### Problem to solve
The answer must be every line of the records in which the string "them" appears.

START Material supplied

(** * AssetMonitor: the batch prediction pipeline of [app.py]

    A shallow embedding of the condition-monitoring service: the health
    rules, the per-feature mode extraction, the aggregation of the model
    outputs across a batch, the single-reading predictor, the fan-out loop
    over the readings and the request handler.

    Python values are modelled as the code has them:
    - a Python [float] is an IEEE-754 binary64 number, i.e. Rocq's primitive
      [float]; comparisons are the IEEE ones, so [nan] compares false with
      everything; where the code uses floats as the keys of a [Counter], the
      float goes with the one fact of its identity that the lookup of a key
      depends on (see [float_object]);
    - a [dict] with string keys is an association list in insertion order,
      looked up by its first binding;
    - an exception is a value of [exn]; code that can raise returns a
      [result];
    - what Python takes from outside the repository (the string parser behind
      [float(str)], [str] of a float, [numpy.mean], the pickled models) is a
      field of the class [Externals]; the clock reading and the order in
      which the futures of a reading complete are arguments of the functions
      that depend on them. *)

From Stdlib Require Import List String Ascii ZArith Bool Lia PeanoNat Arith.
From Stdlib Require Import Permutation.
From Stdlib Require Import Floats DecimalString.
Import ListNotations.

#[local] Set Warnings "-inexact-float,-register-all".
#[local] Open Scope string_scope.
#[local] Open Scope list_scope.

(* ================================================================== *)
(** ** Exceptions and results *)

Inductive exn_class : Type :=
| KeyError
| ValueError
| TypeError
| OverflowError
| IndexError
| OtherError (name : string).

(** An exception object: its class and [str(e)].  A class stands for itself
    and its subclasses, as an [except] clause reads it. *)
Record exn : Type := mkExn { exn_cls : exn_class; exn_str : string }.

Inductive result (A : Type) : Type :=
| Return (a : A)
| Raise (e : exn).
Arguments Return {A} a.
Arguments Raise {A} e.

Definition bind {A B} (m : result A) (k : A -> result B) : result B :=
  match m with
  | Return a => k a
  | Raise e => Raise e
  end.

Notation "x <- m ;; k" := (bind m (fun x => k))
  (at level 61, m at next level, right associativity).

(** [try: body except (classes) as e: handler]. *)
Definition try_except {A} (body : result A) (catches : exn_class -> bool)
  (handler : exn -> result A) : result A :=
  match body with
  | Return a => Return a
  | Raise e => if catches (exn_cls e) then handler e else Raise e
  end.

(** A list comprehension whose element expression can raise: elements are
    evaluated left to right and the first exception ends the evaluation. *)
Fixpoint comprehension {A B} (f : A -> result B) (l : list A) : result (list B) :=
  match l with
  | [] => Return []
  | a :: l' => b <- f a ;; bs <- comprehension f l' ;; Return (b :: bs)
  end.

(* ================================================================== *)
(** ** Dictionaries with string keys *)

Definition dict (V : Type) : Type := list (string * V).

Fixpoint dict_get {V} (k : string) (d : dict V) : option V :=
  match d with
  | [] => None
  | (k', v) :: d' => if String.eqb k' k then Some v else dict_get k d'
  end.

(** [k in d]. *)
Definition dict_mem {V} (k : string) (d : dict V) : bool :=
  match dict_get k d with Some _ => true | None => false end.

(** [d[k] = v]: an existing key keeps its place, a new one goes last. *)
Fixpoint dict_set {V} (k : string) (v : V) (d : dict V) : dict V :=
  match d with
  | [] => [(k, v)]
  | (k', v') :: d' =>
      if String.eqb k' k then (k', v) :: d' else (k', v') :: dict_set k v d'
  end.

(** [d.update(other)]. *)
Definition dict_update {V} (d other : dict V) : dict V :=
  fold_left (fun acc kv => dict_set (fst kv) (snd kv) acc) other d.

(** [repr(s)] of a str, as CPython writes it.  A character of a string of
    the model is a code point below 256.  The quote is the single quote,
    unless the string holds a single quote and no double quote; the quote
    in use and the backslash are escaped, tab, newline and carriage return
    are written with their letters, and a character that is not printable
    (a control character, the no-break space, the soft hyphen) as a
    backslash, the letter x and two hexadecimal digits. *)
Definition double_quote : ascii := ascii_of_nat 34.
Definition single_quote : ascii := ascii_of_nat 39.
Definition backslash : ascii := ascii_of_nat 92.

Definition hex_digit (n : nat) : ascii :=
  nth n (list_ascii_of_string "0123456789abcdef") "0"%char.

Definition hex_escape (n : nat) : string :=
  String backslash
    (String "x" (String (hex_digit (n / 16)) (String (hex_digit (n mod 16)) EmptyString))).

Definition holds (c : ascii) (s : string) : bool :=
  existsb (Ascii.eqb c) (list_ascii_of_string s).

END Material supplied
START Material supplied

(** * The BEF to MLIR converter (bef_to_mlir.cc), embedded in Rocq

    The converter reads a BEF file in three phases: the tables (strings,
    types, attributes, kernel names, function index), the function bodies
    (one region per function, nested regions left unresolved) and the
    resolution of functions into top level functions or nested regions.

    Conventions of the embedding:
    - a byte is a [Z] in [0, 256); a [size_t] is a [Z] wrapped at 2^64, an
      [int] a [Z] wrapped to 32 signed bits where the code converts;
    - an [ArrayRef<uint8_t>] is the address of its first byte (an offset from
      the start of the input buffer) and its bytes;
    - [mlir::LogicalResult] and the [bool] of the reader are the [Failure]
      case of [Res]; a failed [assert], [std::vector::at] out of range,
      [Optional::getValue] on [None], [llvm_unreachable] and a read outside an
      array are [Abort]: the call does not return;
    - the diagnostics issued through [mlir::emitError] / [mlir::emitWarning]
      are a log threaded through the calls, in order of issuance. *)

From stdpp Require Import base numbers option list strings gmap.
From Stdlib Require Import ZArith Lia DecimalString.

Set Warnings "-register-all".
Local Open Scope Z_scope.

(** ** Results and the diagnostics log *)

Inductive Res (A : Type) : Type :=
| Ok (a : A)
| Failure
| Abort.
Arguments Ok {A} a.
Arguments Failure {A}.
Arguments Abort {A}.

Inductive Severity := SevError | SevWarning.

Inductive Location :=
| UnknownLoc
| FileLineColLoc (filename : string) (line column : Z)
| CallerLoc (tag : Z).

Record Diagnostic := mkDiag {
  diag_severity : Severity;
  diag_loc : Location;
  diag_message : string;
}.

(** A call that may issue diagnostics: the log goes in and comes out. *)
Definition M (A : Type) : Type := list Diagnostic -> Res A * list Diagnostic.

END Material supplied

### Task output
    Python values are modelled as the code has them:
      that depend on them. *)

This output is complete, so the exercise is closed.